Les subventions néfastes, elles, restent un sujet brûlant. 500 milliards de dollars par an y sont consacrés à travers le monde, un paradoxe auquel les États peinent encore à apporter une réponse claire. Un appel à la cohérence, résumé par Agnès Pannier-Runacher, ministre française de la Transition écologique, de la Biodiversité, de la Forêt, de la Mer et de la Pêche présente à Rome : « Soyons pragmatiques, pas de bureaucratie. », en réponse au souhait de créer un fonds différent du FEM. 

Rendre des comptes sans ingérence 

Les pays se sont engagés à publier des Stratégies et plans d'action nationaux pour la biodiversité en vue de la COP17, mais seuls près de 50 l’ont fait. L’Union européenne a d’ailleurs mis en garde contre une attente excessive envers cette prochaine COP qui aura lieu en 2026 en Arménie. 

Des mécanismes de planification, de suivi, de rapport et d'examen des progrès (PMRR) ont également pu être adoptés. Le cadre de suivi fournit les critères communs que les Parties utiliseront pour mesurer les progrès réalisés par rapport aux 23 cibles et aux 4 objectifs du Cadre. Cela permettra de garantir que toutes les Parties suivent les progrès d'une manière qui puisse être interprétée par les décideurs politiques nationaux, et cela devrait fournir des données qui pourront être agrégées jusqu'au niveau mondial et analysées par les observateurs. 
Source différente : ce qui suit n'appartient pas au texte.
Definition next_fallback (p : plan) : plan :=
  mkPlan (batches p) (batchIndex p) (batchStart p) (S (fallbackIndex p)) (attempted p).
Definition mark (m : string) (p : plan) : plan :=
  mkPlan (batches p) (batchIndex p) (batchStart p) (fallbackIndex p) ({[m]} ∪ attempted p).
Definition push_batch (attempt : Z) (b : batch) (p : plan) : plan :=
  mkPlan (batches p ++ [b]) (length (batches p)) attempt (fallbackIndex p) (attempted p).

(** The loop of [advance] over the chain entries not read yet. *)
Fixpoint advance_loop (resolve : string -> option (list U)) (todo : list string) (attempt : Z)
    (p : plan) : bool * plan :=
  match todo with
  | [] => (false, p)
  | m :: todo =>
      let p := next_fallback p in
      if decide (m ∈ attempted p) then advance_loop resolve todo attempt p
      else
        let p := mark m p in
        match resolve m with
        | None | Some [] => advance_loop resolve todo attempt p
        | Some cands => (true, push_batch attempt (mkBatch m cands) p)
        end
  end.

Definition advance (attempt : Z) (p : plan) : bool * plan :=
  match Resolve with
  | None => (false, p)
  | Some resolve => advance_loop resolve (drop (fallbackIndex p) Fallbacks) attempt p
  end.

(** [r.batches[r.batchIndex]]. *)
Definition current (p : plan) : option batch := batches p !! batchIndex p.

(** [b.candidates[offset]]; [None] is the index panic. *)
Definition candidate_at (b : batch) (offset : Z) : option (U * string) :=
  if offset <? 0 then None
  else match candidates b !! Z.to_nat offset with Some c => Some (c, model b) | None => None end.

(** The loop of [target]; its fuel bounds the advances of one call, and an
    advance that succeeds brings a non-empty batch, so one is enough. *)
Fixpoint target_loop (fuel : nat) (attempt offset : Z) (p : plan) : option (U * string) * plan :=
  match fuel, current p with
  | O, _ | _, None => (None, p)
  | S fuel, Some b =>
      if offset <? Z.of_nat (length (candidates b)) then (candidate_at b offset, p)
      else
        let (ok, p') := advance attempt p in
        if ok then target_loop fuel attempt (attempt - batchStart p') p'
        else (candidate_at b (Z.of_nat (length (candidates b)) - 1), p')
  end.

Definition target (attempt : Z) (p : plan) : option (U * string) * plan :=
  target_loop 2 attempt (attempt - batchStart p) p.
End plan.
End Plan.

(** ** Fatal upstream conditions (fatal.go) *)
Module Fatal.
Definition reasonAuthFailure : string := "upstream_auth_failure".
Definition reasonQuotaExhausted : string := "upstream_quota_exhausted".

(** The decoded envelope: the code as [fmt.Sprint] prints it, and the
    type. *)
Record upstreamErrorBody := mkErrorBody { Code : string; Type_ : string }.

(** [strings.ToLower] on the ASCII letters. *)
Definition lower_ascii (c : ascii) : ascii :=
  let n := nat_of_ascii c in
  if (65 <=? n)%nat && (n <=? 90)%nat then ascii_of_nat (n + 32) else c.
Fixpoint to_lower (s : string) : string :=
  match s with EmptyString => EmptyString | String c s => String (lower_ascii c) (to_lower s) end.

(** The double quote. *)
Definition quote : ascii := "034".

(** [strings.Trim] of double quotes. *)
Fixpoint trim_left (s : string) : string :=
  match s with
  | String c s' => if Ascii.eqb c quote then trim_left s' else s
  | EmptyString => EmptyString
  end.
Fixpoint trim_right (s : string) : string :=
  match s with
  | EmptyString => EmptyString
  | String c s' =>
      match trim_right s' with
      | EmptyString => if Ascii.eqb c quote then EmptyString else String c EmptyString
      | t => String c t
      end
  end.
Definition trim_quotes (s : string) : string := trim_right (trim_left s).

Definition fatalUpstreamReason (status : Z) (env : upstreamErrorBody) : string :=
  let code := to_lower (trim_quotes (Code env)) in
  let typ := to_lower (Type_ env) in
  if String.eqb typ "insufficient_quota" || String.eqb code "insufficient_quota" then reasonQuotaExhausted
  else if status =? 401 then reasonAuthFailure
  else if (status =? 403) && (String.eqb typ "authentication_error" || String.eqb code "invalid_api_key")
  then reasonAuthFailure
  else "".
End Fatal.

Module PlanSpec.
Import Plan.
Section spec.
Context {U : Type}.
Variable Resolve : option (string -> option (list U)).
Variable Fallbacks : list string.

(** The batches the chain yields, each model once. *)
Fixpoint resolved (resolve : string -> option (list U)) (seen : gset string) (todo : list string)
  : list (@batch U) :=
  match todo with
  | [] => []
  | m :: todo =>
      if decide (m ∈ seen) then resolved resolve seen todo
      else match resolve m with
      | None | Some [] => resolved resolve ({[m]} ∪ seen) todo
      | Some cands => mkBatch m cands :: resolved resolve ({[m]} ∪ seen) todo
      end
  end.

Definition remaining (p : @plan U) : list (@batch U) :=
  match Resolve with
  | None => []
  | Some resolve => resolved resolve (attempted p) (drop (fallbackIndex p) Fallbacks)
  end.

Definition flat (bs : list (@batch U)) : list (U * string) :=
  concat (map (fun b => map (fun c => (c, model b)) (candidates b)) bs).

(** The whole walk: the primary candidates, then every fallback that
    resolves. *)
Definition whole (Model : string) (Candidates : list U) : list (U * string) :=
  flat (mkBatch Model Candidates :: remaining (newPlan Model Candidates)).

(** Attempt [n] is served by position [n] of the walk, the last one serving
    every attempt beyond it. *)
Definition walk (l : list (U * string)) (n : Z) : option (U * string) :=
  l !! Nat.min (Z.to_nat (n - 1)) (length l - 1).

(** The plan after the targets up to [hi] were asked for. *)
Record plan_ok (l : list (U * string)) (hi : Z) (p : @plan U) : Prop := {
  po_split : exists pre b, batches p = pre ++ [b] /\ batchIndex p = length pre /\
    batchStart p = 1 + Z.of_nat (length (flat pre)) /\ candidates b <> [];
  po_whole : l = flat (batches p) ++ flat (remaining p);
  po_hi : batchStart p <= hi /\ (hi <= Z.of_nat (length (flat (batches p))) \/ remaining p = [])
}.
End spec.
End PlanSpec.

Module PlanFacts.
Import Plan PlanSpec.
Section facts.
Context {U : Type}.
Variable Resolve : option (string -> option (list U)).
Variable Fallbacks : list string.

Abbreviation advance := (advance Resolve Fallbacks).
Abbreviation remaining := (remaining Resolve Fallbacks).
Abbreviation target := (target Resolve Fallbacks).

Lemma flat_app (bs1 bs2 : list (@batch U)) : flat (bs1 ++ bs2) = flat bs1 ++ flat bs2.
Proof. unfold flat. by rewrite map_app, concat_app. Qed.

Lemma flat_one (b : @batch U) : flat [b] = map (fun c => (c, model b)) (candidates b).
Proof. unfold flat. cbn. by rewrite app_nil_r. Qed.

(** Advancing takes the first remaining batch, or drains the chain. *)
Lemma advance_loop_spec (resolve : string -> option (list U)) (attempt : Z) (todo : list string) :
  forall p, todo = drop (fallbackIndex p) Fallbacks ->
  let '(ok, p') := advance_loop resolve todo attempt p in
  let rest := resolved resolve (attempted p') (drop (fallbackIndex p') Fallbacks) in
  match resolved resolve (attempted p) todo with
  | [] => ok = false /\ rest = [] /\ batches p' = batches p /\ batchIndex p' = batchIndex p /\
          batchStart p' = batchStart p
  | b :: bs => ok = true /\ rest = bs /\ batches p' = batches p ++ [b] /\
          batchIndex p' = length (batches p) /\ batchStart p' = attempt /\ candidates b <> []
  end.
Proof.
  induction todo as [|m todo IH]; intros p Ht; cbn [advance_loop resolved].
  { cbn zeta. rewrite <- Ht. by split_and!. }
  assert (todo = drop (S (fallbackIndex p)) Fallbacks) as Ht'.
  { rewrite <- Nat.add_1_r, <- drop_drop, <- Ht. done. }
  cbn zeta. cbn [next_fallback attempted]. destruct (decide (m ∈ attempted p)).
  { by apply (IH (next_fallback p)). }
  destruct (resolve m) as [[|c cs]|]; [by apply (IH (mark m (next_fallback p)))| |by apply (IH (mark m (next_fallback p)))].
  cbn [push_batch mark next_fallback fallbackIndex attempted batches batchIndex batchStart].
  rewrite <- Ht'. by split_and!.
Qed.

Lemma advance_spec (attempt : Z) (p : @plan U) :
  let (ok, p') := advance attempt p in
  match remaining p with
  | [] => ok = false /\ remaining p' = [] /\ batches p' = batches p /\ batchIndex p' = batchIndex p /\
          batchStart p' = batchStart p
  | b :: bs => ok = true /\ remaining p' = bs /\ batches p' = batches p ++ [b] /\
          batchIndex p' = length (batches p) /\ batchStart p' = attempt /\ candidates b <> []
  end.
Proof.
  unfold Plan.advance, PlanSpec.remaining. destruct Resolve as [resolve|]; [|by split_and!].
  by apply advance_loop_spec.
Qed.

Lemma candidate_at_map (b : @batch U) (i : Z) :
  0 <= i -> candidate_at b i = map (fun c => (c, model b)) (candidates b) !! Z.to_nat i.
Proof.
  intros Hi. unfold candidate_at. rewrite (proj2 (Z.ltb_ge i 0)) by lia.
  rewrite (list_lookup_fmap (fun c => (c, model b))). by destruct (candidates b !! Z.to_nat i).
Qed.

Lemma walk_batch (pre rest : list (U * string)) (b : @batch U) (n : Z) :
  0 <= n - 1 - Z.of_nat (length pre) < Z.of_nat (length (candidates b)) ->
  walk (pre ++ flat [b] ++ rest) n = candidate_at b (n - 1 - Z.of_nat (length pre)).
Proof.
  intros Hn. unfold walk. rewrite flat_one, candidate_at_map by lia.
  rewrite Nat.min_l by (rewrite !length_app, length_map; lia).
  rewrite lookup_app_r by lia. rewrite lookup_app_l by (rewrite length_map; lia). f_equal. lia.
Qed.

Lemma walk_last (pre : list (U * string)) (b : @batch U) (n : Z) :
  candidates b <> [] -> Z.of_nat (length pre + length (candidates b)) <= n - 1 ->
  walk (pre ++ flat [b]) n = candidate_at b (Z.of_nat (length (candidates b)) - 1).
Proof.
  intros Hne Hn. assert (0 < length (candidates b))%nat by (destruct (candidates b); [done|cbn; lia]).
  unfold walk. rewrite flat_one, candidate_at_map by lia.
  rewrite Nat.min_r by (rewrite length_app, length_map; lia).
  rewrite lookup_app_r by (rewrite !length_app, length_map; lia). rewrite length_app, length_map. f_equal. lia.
Qed.

Lemma candidate_at_some (b : @batch U) (i : Z) :
  0 <= i < Z.of_nat (length (candidates b)) -> is_Some (candidate_at b i).
Proof. intros Hi. rewrite candidate_at_map by lia. apply lookup_lt_is_Some_2. rewrite length_map. lia. Qed.

(** The current batch is exhausted: the next one serves, or the last
    candidate does. *)
Lemma target_advance (l : list (U * string)) (hi attempt : Z) (p : @plan U) (pre : list (@batch U)) (b : @batch U) :
  plan_ok Resolve Fallbacks l hi p -> batches p = pre ++ [b] -> batchIndex p = length pre -> candidates b <> [] ->
  batchStart p <= attempt -> attempt <= hi + 1 ->
  Z.of_nat (length (flat (batches p))) <= attempt - 1 ->
  exists p', (let (ok, p') := advance attempt p in
              if ok then target_loop Resolve Fallbacks 1 attempt (attempt - batchStart p') p'
              else (candidate_at b (Z.of_nat (length (candidates b)) - 1), p')) = (walk l attempt, p') /\
    is_Some (walk l attempt) /\ plan_ok Resolve Fallbacks l attempt p'.
Proof.
  intros [(pre1 & b1 & E1 & _ & Hs1 & _) Hl [Hlo Hhi]] Hb Hi Hne Hst Ha Hlen.
  pose proof (advance_spec attempt p) as Hadv. destruct (advance attempt p) as [ok p'].
  assert (0 < length (candidates b))%nat as Hpos by (destruct (candidates b); [done|cbn; lia]).
  destruct (remaining p) as [|b' bs] eqn:Hrem.
  - destruct Hadv as (-> & Hr & Hb' & Hi' & Hs'). exists p'.
    assert (walk l attempt = candidate_at b (Z.of_nat (length (candidates b)) - 1)) as ->.
    { rewrite Hl, app_nil_r, Hb, flat_app. apply walk_last; [done|].
      rewrite Hb, flat_app, length_app, flat_one, length_map in Hlen. lia. }
    split_and!; [done|by apply candidate_at_some; lia|split].
    + exists pre1, b1. rewrite E1 in Hb. apply app_inj_tail in Hb as [-> ->]. rewrite Hb', Hi', Hs'. by rewrite E1.
    + by rewrite Hb', Hr.
    + split; [lia|by right].
  - destruct Hadv as (-> & Hr & Hb' & Hi' & Hs' & Hne').
    destruct Hhi as [Hhi|]; [|done]. exists p'.
    assert (0 < length (candidates b'))%nat as Hpos' by (destruct (candidates b'); [done|cbn; lia]).
    assert (current p' = Some b') as Hcur'.
    { unfold current. rewrite Hb', Hi', lookup_app_r by lia. by rewrite Nat.sub_diag. }
    cbn [target_loop]. rewrite Hcur', Hs', Z.sub_diag. rewrite (proj2 (Z.ltb_lt 0 _)) by lia.
    change (b' :: bs) with ([b'] ++ bs) in Hl. rewrite flat_app in Hl.
    assert (walk l attempt = candidate_at b' 0) as ->.
    { rewrite Hl, walk_batch by lia. f_equal. lia. }
    split_and!; [done|by apply candidate_at_some; lia|split].
    + exists (batches p), b'. rewrite Hb', Hi', Hs'. split_and!; [done..|lia|done].
    + by rewrite Hb', Hr, Hl, flat_app, app_assoc.
    + rewrite Hs', Hb', flat_app, length_app, flat_one, length_map. split; [lia|left; lia].
Qed.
Les Parties ont également déterminé comment les engagements d’acteurs autres que les gouvernements nationaux peuvent être inclus dans le mécanisme PMRR – y compris les engagements des jeunes, des femmes, des peuples autochtones et des communautés locales, de la société civile et du secteur privé en particulier. « Il faut maintenant qu’une organisation s’en saisisse pour faire la synthèse des engagements pris par les acteurs économiques », estime, dans RSEDataNews, Sylvie Gillet, Directrice Biodiversité et Économie d’ORÉE et animatrice de la plateforme Entreprises et Biodiversité, en tant que point focal en France de la CDB pour les acteurs économiques. 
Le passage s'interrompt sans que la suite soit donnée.